There was a cabin built almost against the palisade, and here one man was supposed to watch, whilst another slept. To-night we found both asleep. I shook the younger to his feet, and heartily cursed him for his negligence. He listened stupidly, and read as stupidly, by the light of his lantern, the pass which I thrust beneath his nose. Staggering to his feet, and drunk with his unlawful slumber, he fumbled at the fastenings of the gate for full three minutes before the ponderous wood finally swung open and showed the road beyond. "It's all right," he muttered thickly. "The commander's pass. Good-night, the three of ye!"

"Are you drunk or drugged?" I demanded. "There are only two. It's not sleep that is the matter with you. What is it?"

He made no answer, but stood holding the gate open and blinking at us with dull, unseeing eyes. Something ailed him besides sleep; he may have been drugged, for aught I know. When we had gone some yards from the gate, we heard him say again, in precisely the same tone, "Good-night, the three of ye!" Then the gate creaked to, and we heard the bars drawn across it.

Without the palisade was a space of waste land, marsh and thicket, tapering to the narrow strip of sand and scrub joining the peninsula to the forest, and here and there upon this waste ground rose a mean house, dwelt in by the poorer sort. All were dark.

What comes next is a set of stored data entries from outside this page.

(* ===== verification/RegisterForms.v ===== *)
(** * What the pages of accounts are checked with

    The state of a form (crates/templates/src/forms.rs), the CAPTCHA
    (crates/handlers/src/captcha.rs), the rate limits of registration, email
    authentication and recovery (crates/handlers/src/rate_limit.rs) and the cookie
    of the registrations a browser has started
    (crates/handlers/src/views/register/cookie.rs). *)

From stdpp Require Import base tactics list strings gmap.
From Stdlib Require Import ZArith Lia Ascii String.
From S2P Require Import Prelude Text Externals Formats DataModel AccountModel WebSession.
#[local] Open Scope Z_scope.

(** The parser of addresses of [lettre], and [DataLocale] of [icu]. *)
Class AddressParser := is_address : string → bool.
Class LocaleParser := is_locale : string → bool.

(** ** Forms (forms.rs) *)

Inductive FieldError : Type :=
| Required
| Unspecified
| Invalid
| FieldPasswordMismatch
| Exists
| FieldPolicy (code : option string) (message : string).

Inductive FormError : Type :=
| InvalidCredentials
| FormPasswordMismatch
| InternalFormError
| RateLimitExceeded
| FormPolicy (code : option string) (message : string)
| Captcha.

(** [FormField]: the fields whose values are shown again. *)
Class FormField (K : Type) := keep : K → bool.

Module FormState.
Record t (K : Type) := mk {
  values : list (K * option string);
  field_errors : list (K * FieldError);
  errors : list FormError;
  has_errors : bool;
}.
Arguments mk {K} _ _ _ _.
Arguments values {K} _.
Arguments field_errors {K} _.
Arguments errors {K} _.
Arguments has_errors {K} _.

Section FormState.
Context {K : Type} `{!FormField K}.

Definition empty : t K := mk [] [] [] false.
Definition from_form (form : list (K * string)) : t K :=
  mk ((λ kv, (kv.1, if keep kv.1 then Some kv.2 else None)) <$> form) [] [] false.
Definition add_error_on_field (field : K) (e : FieldError) (s : t K) : t K :=
  mk (values s) (field_errors s ++ [(field, e)]) (errors s) true.
Definition add_error_on_form (e : FormError) (s : t K) : t K :=
  mk (values s) (field_errors s) (errors s ++ [e]) true.
Definition set_value `{!EqDecision K} (field : K) (value : option string) (s : t K) : t K :=
  mk ((field, value) :: filter (λ kv, kv.1 ≠ field) (values s)) (field_errors s) (errors s)
    (has_errors s).
Definition has_value `{!EqDecision K} (field : K) (s : t K) : bool :=
  existsb (λ kv, bool_decide (kv.1 = field) && bool_decide (is_Some kv.2)) (values s).
Definition is_valid (s : t K) : bool := negb (has_errors s).
End FormState.
End FormState.

(** [str::trim]: the code points with the property [White_Space], in UTF-8. *)
Definition utf8 (bytes : list Z) : string :=
  string_of_list_ascii ((λ b, ascii_of_nat (Z.to_nat b)) <$> bytes).
Definition WHITE_SPACE : list string := utf8 <$>
  ([[9]; [10]; [11]; [12]; [13]; [32]; [194; 133]; [194; 160]; [225; 154; 128];
    [226; 128; 168]; [226; 128; 169]; [226; 128; 175]; [226; 129; 159]; [227; 128; 128]]
   ++ ((λ k, [226; 128; k]) <$> [128; 129; 130; 131; 132; 133; 134; 135; 136; 137; 138])).

Definition strip_one (codes : list string) (s : string) : option string :=
  head (omap (λ c, if prefix c s then Some (String.substring (String.length c) (String.length s) s)
                   else None) codes).
Fixpoint strip_all (codes : list string) (fuel : nat) (s : string) : string :=
  match fuel with
  | O => s
  | S fuel => match strip_one codes s with
              | Some s' => strip_all codes fuel s'
              | None => s
              end
  end.
Definition str_rev (s : string) : string := string_of_list_ascii (reverse (list_ascii_of_string s)).
Definition str_trim (s : string) : string :=
  let s := strip_all WHITE_SPACE (String.length s) s in
  str_rev (strip_all (str_rev <$> WHITE_SPACE) (String.length s) (str_rev s)).

Example trims : str_trim (utf8 [32; 97; 32; 98; 226; 128; 175; 10]) = "a b"%string.
Proof. vm_compute. reflexivity. Qed.

(** ** CAPTCHA (captcha.rs) *)

Inductive CaptchaService : Type := RecaptchaV2 | CloudflareTurnstile | HCaptcha.
#[export] Instance CaptchaService_eq_dec : EqDecision CaptchaService.
Proof. solve_decision. Defined.

Record CaptchaConfig := mkCaptchaConfig {
  service : CaptchaService;
  site_key : string;
  secret_key : string;
}.

Record VerificationResponse := mkVerificationResponse {
  success : bool;
  error_codes : option (list string);
  challenge_ts : option string;
  hostname : option string;
}.

(** The request to the service, with the secret and the response; [None] when it
    cannot be reached or does not answer in JSON. *)
Class CaptchaApi := siteverify :
  CaptchaService → string → string → option IpAddr → option VerificationResponse.

Inductive CaptchaError : Type :=
| MissingCaptchaResponse
| NoCaptchaConfigured
| CaptchaResponseMismatch
| InvalidCaptcha (codes : list string)
| InvalidResponse
| HostnameMismatch (expected got : string)
| RequestFailed.

Module CaptchaForm.
Record t := mk {
  g_recaptcha_response : option string;
  h_captcha_response : option string;
  cf_turnstile_response : option string;
}.

(** The response for the configured service. *)
Definition response_for (f : t) (s : CaptchaService) : result CaptchaError string :=
  match s, g_recaptcha_response f, h_captcha_response f, cf_turnstile_response f with
  | _, None, None, None => Err MissingCaptchaResponse
  | RecaptchaV2, Some response, None, None => Ok response
  | HCaptcha, None, Some response, None => Ok response
  | CloudflareTurnstile, None, None, Some response => Ok response
  | _, _, _, _ => Err CaptchaResponseMismatch
  end.

Definition verify `{!CaptchaApi} (f : t) (remoteip : option IpAddr) (site_hostname : string)
    (config : option CaptchaConfig) : result CaptchaError unit :=
  match config with
  | None =>
      if bool_decide (is_Some (g_recaptcha_response f))
         || bool_decide (is_Some (h_captcha_response f))
         || bool_decide (is_Some (cf_turnstile_response f))
      then Err NoCaptchaConfigured
      else Ok tt
  | Some config =>
      try response <- response_for f (service config);
      try response <-
        ok_or (siteverify (service config) (secret_key config) response remoteip) RequestFailed;
      if negb (success response) then Err (InvalidCaptcha (default [] (error_codes response))) else
      try got <- ok_or (hostname response) InvalidResponse;
      try _ <- ok_or (challenge_ts response) InvalidResponse;
      if decide (got = site_hostname) then Ok tt else Err (HostnameMismatch site_hostname got)
  end.
End CaptchaForm.

(** ** Rate limits (rate_limit.rs) *)

(** [str::to_lowercase]: the Unicode mapping. *)
Class UnicodeLower := str_to_lowercase : string → string.

(** The keyed limiters of [governor]: whether the next check of a key passes. *)
Class AccountLimits := {
  account_recovery_per_requester : option IpAddr → bool;
  account_recovery_per_email : string → bool;
  registration_per_requester : option IpAddr → bool;
  email_authentication_per_requester : option IpAddr → bool;
  email_authentication_per_email : string → bool;
  email_authentication_emails_per_session : Ulid → bool;
  email_authentication_attempt_per_session : Ulid → bool;
}.

Inductive AccountRecoveryLimitedError : Type :=
| RecoveryRequester (requester : option IpAddr)
| RecoveryEmail (email : string).

Inductive RegistrationLimitedError : Type := RegistrationRequester (requester : option IpAddr).

Inductive EmailAuthenticationLimitedError : Type :=
| EmailRequester (requester : option IpAddr)
| EmailAuthenticationLimited (id : Ulid)
| EmailAddress (email : string).

Section Limits.
Context `{!AccountLimits, !UnicodeLower}.

Definition check_account_recovery (requester : option IpAddr) (email_address : string) :
    result AccountRecoveryLimitedError unit :=
  if account_recovery_per_requester requester then
    let canonical_email := str_to_lowercase email_address in
    if account_recovery_per_email canonical_email then Ok tt
    else Err (RecoveryEmail canonical_email)
  else Err (RecoveryRequester requester).

Definition check_registration (requester : option IpAddr) : result RegistrationLimitedError unit :=
  if registration_per_requester requester then Ok tt else Err (RegistrationRequester requester).

Definition check_email_authentication_email (requester : option IpAddr) (email : string) :
    result EmailAuthenticationLimitedError unit :=
  if email_authentication_per_requester requester then
    let canonical_email := str_to_lowercase email in
    if email_authentication_per_email canonical_email then Ok tt else Err (EmailAddress email)
  else Err (EmailRequester requester).

Definition check_email_authentication_attempt (a : UserEmailAuthentication.t) :
    result EmailAuthenticationLimitedError unit :=
  if email_authentication_attempt_per_session (UserEmailAuthentication.id a) then Ok tt
  else Err (EmailAuthenticationLimited (UserEmailAuthentication.id a)).

Definition check_email_authentication_send_code (requester : option IpAddr)
    (a : UserEmailAuthentication.t) : result EmailAuthenticationLimitedError unit :=
  try _ <- check_email_authentication_email requester (UserEmailAuthentication.email a);
  if email_authentication_emails_per_session (UserEmailAuthentication.id a) then Ok tt
  else Err (EmailAuthenticationLimited (UserEmailAuthentication.id a)).
End Limits.

(** ** The registrations of a browser (cookie.rs) *)
Module UserRegistrationSessions.

Definition t : Type := gset Z.
Inductive NotFound : Type := UserRegistrationSessionNotFound.

Definition SESSION_MAX_TIME : Duration := 3600 * 1000000.

(** A cookie that does not decode is none. *)
Definition load (cookie : result unit (option t)) : t :=
  match cookie with
  | Ok (Some sessions) => sessions
  | Ok None | Err _ => ∅
  end.

(** The milliseconds of an identifier have 48 bits: they are a date. *)
Definition expire (sessions : t) (now : DateTime) : t :=
  filter (λ id, now - datetime_utc id < SESSION_MAX_TIME) sessions.

(** What the cookie is set to; an empty one is removed. *)
Definition save (sessions : t) (now : DateTime) : result unit (option t) :=
  let this := expire sessions now in
  Ok (if decide (this = ∅) then None else Some this).

Definition add (r : UserRegistration.t) (sessions : t) : t :=
  {[UserRegistration.id r]} ∪ sessions.
Definition contains (r : UserRegistration.t) (sessions : t) : bool :=
  bool_decide (UserRegistration.id r ∈ sessions).
Definition consume_session (r : UserRegistration.t) (sessions : t) : result NotFound t :=
  if contains r sessions then Ok (sessions ∖ {[UserRegistration.id r]})
  else Err UserRegistrationSessionNotFound.
End UserRegistrationSessions.

(** The cookies of a browser that may be registering. *)
Record RegisterJar := mkRegisterJar {
  jar : CookieJar;
  registrations : result unit (option UserRegistrationSessions.t);
}.
(* ===== verification/Register.v ===== *)
(** * Registration of a user

    crates/handlers/src/views/register: the start of a registration (mod.rs and
    password.rs) and its steps (steps/finish.rs, verify_email.rs,
    registration_token.rs and display_name.rs), with the action that is resumed
    afterwards (crates/handlers/src/views/shared.rs).  A page is the value its
    template is given. *)

From stdpp Require Import base tactics list strings gmap.
From Stdlib Require Import ZArith Lia.
From S2P Require Import Prelude Text Scope Externals Formats Pagination TokenFormat DataModel CompatModel UpstreamModel AccountModel Storage TokenRepo GrantRepo QueueRepo UserRepo UpstreamRepo AccountRepo CompatRepo Jobs Passwords ClientAuth TokenEndpoint GraphqlSession WebSession CompatEndpoints RegisterForms.
#[local] Open Scope Z_scope.

(** The settings of the site these handlers read (data-model/src/site_config.rs),
    with the host of the public URL. *)
Record AccountConfig := mkAccountConfig {
  password_registration_enabled : bool;
  password_registration_email_required : bool;
  password_registration_token_required : bool;
  registration_token_required : bool;
  account_recovery_allowed : bool;
  password_login_enabled : bool;
  login_with_email_allowed : bool;
  password_change_allowed : bool;
  email_change_allowed : bool;
  account_deactivation_allowed : bool;
  tos_uri : option Url;
  captcha : option CaptchaConfig;
  public_hostname : string;
}.

(** Whether the homeserver says that a localpart may be taken. *)
Class FreeLocalparts := free_localpart : string → bool.

(** A violation of the policy on registrations, and its evaluation on the
    username, the address and the requester; [None] when it fails. *)
Record RegisterViolation := mkRegisterViolation {
  msg : string;
  field : option string;
  code : option string;
}.
Class RegisterPolicy := evaluate_register :
  string → option string → option IpAddr → option string → option (list RegisterViolation).
(* ===== verification/AccountPages.v ===== *)
(** * Login, logout and recovery in the browser

    crates/handlers/src/views: login.rs, logout.rs, recovery/start.rs and
    recovery/progress.rs, with the login hint of shared.rs. *)

From stdpp Require Import base tactics list strings gmap.
From Stdlib Require Import ZArith Lia Ascii String.
From S2P Require Import Prelude Text Scope Externals Formats Pagination TokenFormat DataModel CompatModel UpstreamModel AccountModel Storage TokenRepo GrantRepo QueueRepo UserRepo UpstreamRepo AccountRepo CompatRepo Jobs Passwords ClientAuth TokenEndpoint GraphqlSession WebSession CompatEndpoints RegisterForms Register.
#[local] Open Scope Z_scope.

(** ** Logout (logout.rs) *)
Module LogoutPage.
Section Handler.
Context {R : Type} `{!RngCore R, !RngBytes R, !Base64, !UlidText}.
Abbreviation Handler := (M (World R) InternalError) (only parsing).

(** The end of the session of the cookie, unless it has finished. *)
Definition end_session (ip : BoundActivityTracker) (jar : CookieJar) : Handler unit :=
  match Graphql.current (session_info jar) with
  | None => ret tt
  | Some session_id =>
      do maybe_session <- repo (BrowserSessionRepository.lookup session_id);
      match maybe_session with
      | Some session =>
          if bool_decide (BrowserSession.finished_at session = None) then
            do! Graphql.record_browser_session ip session;
            do! repo (BrowserSessionRepository.finish session);
            ret tt
          else ret tt
      | None => ret tt
      end
  end.

(** The cookie of the session is cleared whatever it was. *)
Definition post (ip : BoundActivityTracker) (jar : CookieJar) (csrf : string)
    (form : option PostAuthAction) : Handler (Response * CookieJar) :=
  do! mmap_err CsrfFailed (verify_form jar csrf);
  do! end_session ip jar;
  do! repo save;
  do now_ <- now;
  ret (Redirect (go_next_or_default form (LoginRoute None)),
       mkCookieJar (csrf_cookie jar) (Graphql.mark_session_ended (session_info jar) now_)).

Definition logout_request (ip : BoundActivityTracker) (jar : CookieJar) (csrf : string)
    (form : option PostAuthAction) : Handler (Response * CookieJar) :=
  do! repo from_pool;
  post ip jar csrf form.
End Handler.
End LogoutPage.

(** ** Login (login.rs) *)

(** [QueryLoginHint::parse_login_hint]: the localpart of a user identifier of
    this homeserver, or an address. *)
Inductive LoginHint : Type :=
| HintMxid (local : string)
| HintEmail (email : string)
| NoHint.

Definition parse_login_hint `{!MatrixNames, !AddressParser} (login_hint : option string) :
    LoginHint :=
  match login_hint with
  | None => NoHint
  | Some login_hint =>
      let mxid :=
        match strip_one ["mxid:"%string] login_hint with
        | Some value => localpart value
        | None => None
        end in
      match mxid with
      | Some local => HintMxid local
      | None => if is_address login_hint then HintEmail login_hint else NoHint
      end
  end.

Module LoginPage.

Record LoginFormData := mkLoginForm { username : string; password : string }.

Definition to_form_state (f : LoginFormData) : FormState.t LoginFormField :=
  FormState.from_form [(LoginUsername, username f); (LoginPassword, password f)].

Section Handler.
Context {R C : Type} `{!RngCore R, !RngBytes R, !Base64, !UlidText, !UrlLib, !PgText,
  !PasswordCrates R C, !AddressParser, !MatrixNames, !Limits}.
Abbreviation Handler := (M (World R) InternalError) (only parsing).
Abbreviation State := (FormState.t LoginFormField) (only parsing).

(** The hint fills in the username, unless a failed attempt did. *)
Definition handle_login_hint (cfg : AccountConfig) (login_hint : option string) (state : State) :
    State :=
  if FormState.has_value LoginUsername state then state
  else
    let value :=
      match parse_login_hint login_hint with
      | HintMxid local => Some local
      | HintEmail email => if login_with_email_allowed cfg then Some email else None
      | NoHint => None
      end in
    FormState.set_value LoginUsername value state.

Definition render (cfg : AccountConfig) (jar : CookieJar) (state : State)
    (action : option PostAuthAction) (login_hint : option string) : Handler Response :=
  do! csrf_token jar;
  do providers <- repo UpstreamOAuthProviderRepository.all_enabled;
  let state := handle_login_hint cfg login_hint state in
  do next <- load_context action;
  page (LoginForm state providers next).

Definition get (ip : BoundActivityTracker) (cfg : AccountConfig) (query : option PostAuthAction)
    (login_hint : option string) (jar : CookieJar) : Handler Response :=
  do loaded <- repo (load_session_or_fallback jar);
  match loaded with
  | Fallback p => page (AccountInactivePage p)
  | MaybeSession (Some session) =>
      do! Graphql.record_browser_session ip session;
      ret (Redirect (optional_go_next query))
  | MaybeSession None =>
      do providers <- repo UpstreamOAuthProviderRepository.all_enabled;
      match password_login_enabled cfg, providers with
      | false, [provider] =>
          ret (Redirect (UpstreamOAuth2Authorize (UpstreamOAuthProvider.id provider) query))
      | _, _ => render cfg jar FormState.empty query login_hint
      end
  end.

(** [contains('@')]. *)
Definition has_at (s : string) : bool :=
  bool_decide ("@"%char ∈ list_ascii_of_string s).

Definition get_user_by_email_or_by_username (cfg : AccountConfig) (username_or_email : string) :
    M (World R) DatabaseError (option User.t) :=
  do by_email <-
    (if login_with_email_allowed cfg && has_at username_or_email then
       do maybe_user_email <- UserEmailRepository.find_by_email username_or_email;
       match maybe_user_email with
       | Some user_email => UserRepository.lookup (UserEmail.user_id user_email)
       | None => ret None
       end
     else ret None);
  match by_email with
  | Some user => ret (Some user)
  | None => UserRepository.find_by_username username_or_email
  end.

(** The form with the errors of empty fields. *)
Definition required (form : LoginFormData) : State :=
  let state := to_form_state form in
  let state := if bool_decide (username form = ""%string)
               then FormState.add_error_on_field LoginUsername Required state else state in
  if bool_decide (password form = ""%string)
  then FormState.add_error_on_field LoginPassword Required state else state.

(** The user and the password that was verified, upgraded if need be; or the
    error of the form. *)
Definition check_credentials (pm : PasswordManager) (ip : option IpAddr) (cfg : AccountConfig)
    (form : LoginFormData) : Handler (result FormError (User.t * UserPassword.t)) :=
  let name := default (username form) (localpart (username form)) in
  do user <- repo (get_user_by_email_or_by_username cfg name);
  match user with
  | None => ret (Err InvalidCredentials)
  | Some user =>
      match check_password ip user with
      | Err _ => ret (Err RateLimitExceeded)
      | Ok _ =>
          do user_password <- repo (UserPasswordRepository.active user);
          match user_password with
          | None => ret (Err InvalidCredentials)
          | Some user_password =>
              do res <- mmap_err PasswordFailure (Login.on_rng
                (verify_and_upgrade pm (UserPassword.version user_password) (password form)
                   (UserPassword.hashed_password user_password)));
              match res with
              | Success (Some (version, new_password_hash)) =>
                  do user_password <- repo (UserPasswordRepository.add user version
                                              new_password_hash (Some user_password));
                  ret (Ok (user, user_password))
              | Success None => ret (Ok (user, user_password))
              | Failure => ret (Err InvalidCredentials)
              end
          end
      end
  end.

(** The session of a user whose password was verified. *)
Definition start_session (ip : BoundActivityTracker) (user_agent : option string)
    (query : option PostAuthAction) (jar : CookieJar) (user : User.t)
    (user_password : UserPassword.t) : Handler (Response * CookieJar) :=
  do user_session <- repo (BrowserSessionRepository.add user user_agent);
  do! repo (SessionAuthentications.authenticate_with_password user_session user_password);
  do! repo save;
  do! Graphql.record_browser_session ip user_session;
  ret (Redirect (optional_go_next query),
       mkCookieJar (csrf_cookie jar) (Graphql.from_session user_session)).

Definition post (pm : PasswordManager) (ip : BoundActivityTracker) (cfg : AccountConfig)
    (user_agent : option string) (query : option PostAuthAction) (login_hint : option string)
    (jar : CookieJar) (csrf : string) (form : LoginFormData) : Handler (Response * CookieJar) :=
  if negb (password_login_enabled cfg) then ret (MethodNotAllowed, jar) else
  do! mmap_err CsrfFailed (verify_form jar csrf);
  let state := required form in
  if negb (FormState.is_valid state) then
    do answer <- render cfg jar state query login_hint;
    ret (answer, jar)
  else
    do checked <- check_credentials pm ip cfg form;
    match checked with
    | Err e =>
        do answer <- render cfg jar (FormState.add_error_on_form e state) query login_hint;
        ret (answer, jar)
    | Ok (user, user_password) =>
        if bool_decide (is_Some (User.deactivated_at user))
           || bool_decide (is_Some (User.locked_at user))
        then
          do p <- repo (render_account_inactive jar user);
          page (AccountInactivePage p, jar)
        else start_session ip user_agent query jar user user_password
    end.

Definition login_page_request (pm : PasswordManager) (ip : BoundActivityTracker)
    (cfg : AccountConfig) (user_agent : option string) (query : option PostAuthAction)
    (login_hint : option string) (jar : CookieJar) (csrf : string) (form : LoginFormData) :
    Handler (Response * CookieJar) :=
  do! repo from_pool;
  post pm ip cfg user_agent query login_hint jar csrf form.
End Handler.
End LoginPage.

(** ** Recovery of an account (recovery/start.rs, recovery/progress.rs) *)
Module RecoveryPage.
Section Handler.
Context {R : Type} `{!RngCore R, !RngBytes R, !Base64, !UlidText, !AddressParser, !AccountLimits,
  !UnicodeLower}.
Abbreviation Handler := (M (World R) InternalError) (only parsing).

(** What every handler checks first: recovery is allowed, and nobody is logged
    in. *)
Definition unless_logged_in (cfg : AccountConfig) (jar : CookieJar) (k : Handler Response) :
    Handler Response :=
  if negb (account_recovery_allowed cfg) then page RecoveryDisabled else
  do! csrf_token jar;
  do maybe_session <- repo (Graphql.load_active_session (session_info jar));
  if bool_decide (is_Some maybe_session) then ret (Redirect Index) else k.

Definition start_get (cfg : AccountConfig) (jar : CookieJar) : Handler Response :=
  unless_logged_in cfg jar
    (do! repo save; page (RecoveryStartPage FormState.empty)).

(** The form, with the errors it has. *)
Definition check_form (ip : option IpAddr) (email : string) : FormState.t RecoveryStartFormField :=
  let state := FormState.from_form [(FieldRecoveryEmail, email)] in
  let state := if is_address email then state
               else FormState.add_error_on_field FieldRecoveryEmail Invalid state in
  if FormState.is_valid state then
    match check_account_recovery ip email with
    | Err _ => FormState.add_error_on_form RateLimitExceeded state
    | Ok _ => state
    end
  else state.

Definition start_post (ip : BoundActivityTracker) (cfg : AccountConfig) (locale : string)
    (user_agent : string) (jar : CookieJar) (csrf email : string) : Handler Response :=
  unless_logged_in cfg jar
    (do! mmap_err CsrfFailed (verify_form jar csrf);
     let state := check_form ip email in
     if negb (FormState.is_valid state) then
       do! repo save;
       page (RecoveryStartPage state)
     else
       do session <- repo (UserRecoveryRepository.add_session email user_agent ip locale);
       do! repo (schedule_job (SendAccountRecoveryEmailsJob.new session));
       do! repo save;
       ret (Redirect (AccountRecoveryProgress (UserRecoverySession.id session)))).

(** The recovery that is under way. *)
Definition with_session (id : Ulid) (k : UserRecoverySession.t → Handler Response) :
    Handler Response :=
  do s <- repo (UserRecoveryRepository.lookup_session id);
  match s with
  | None => ret (Redirect AccountRecoveryStart)
  | Some s =>
      if bool_decide (is_Some (UserRecoverySession.consumed_at s)) then page RecoveryConsumed
      else k s
  end.

Definition progress_get (cfg : AccountConfig) (jar : CookieJar) (id : Ulid) : Handler Response :=
  unless_logged_in cfg jar
    (with_session id (λ s, do! repo save; page (RecoveryProgressPage s false))).

Definition progress_post (ip : BoundActivityTracker) (cfg : AccountConfig) (jar : CookieJar)
    (csrf : string) (id : Ulid) : Handler Response :=
  unless_logged_in cfg jar
    (with_session id (λ s,
       do! mmap_err CsrfFailed (verify_form jar csrf);
       match check_account_recovery ip (UserRecoverySession.email s) with
       | Err _ => page (RecoveryProgressPage s true)
       | Ok _ =>
           do! repo (schedule_job (SendAccountRecoveryEmailsJob.new s));
           do! repo save;
           page (RecoveryProgressPage s false)
       end)).
End Handler.
End RecoveryPage.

We left them behind, and found ourselves upon the neck, with the desolate murmur of the river on either hand, and before us the deep blackness of the forest. Suddenly Diccon stopped in his tracks and turned his head. "I did hear something then," he muttered. "Look, sir!"

The stars faintly lit the road that had been trodden hard and bare by the feet of all who came and went. Down this road something was coming toward us, something low and dark, that moved not fast, and not slow, but with a measured and relentless pace. "A panther!" said Diccon.

We watched the creature with more of curiosity than alarm. Unless brought to bay, or hungry, or wantonly irritated, these great cats were cowardly enough. It would hardly attack the two of us. Nearer and nearer it came, showing no signs of anger and none of fear, and paying no attention to the withered branch with which Diccon tried to scare it off. When it was so close that we could see the white of its breast it stopped, looking at us with large unfaltering eyes, and slightly moving its tail to and fro.

"A tame panther!" ejaculated Diccon. "It must be the one Nantauquas tamed, sir. He would have kept it somewhere near Master Rolfe's house."

"And it heard us, and followed us through the gate," I said. "It was the third the warder talked of."

We walked on, and the beast, addressing itself to motion, followed at our heels. Now and then we looked back at it, but we feared it not.

As for me, I had begun to think that a panther might be the least formidable thing I should meet that night. By this I had scarcely any hope—or fear—that I should find her at our journey's end. The lonesome path that led only to the night-time forest, the deep and dark river with its mournful voice, the hard, bright, pitiless stars, the cold, the loneliness, the distance,—how should she be there? And if not she, who then?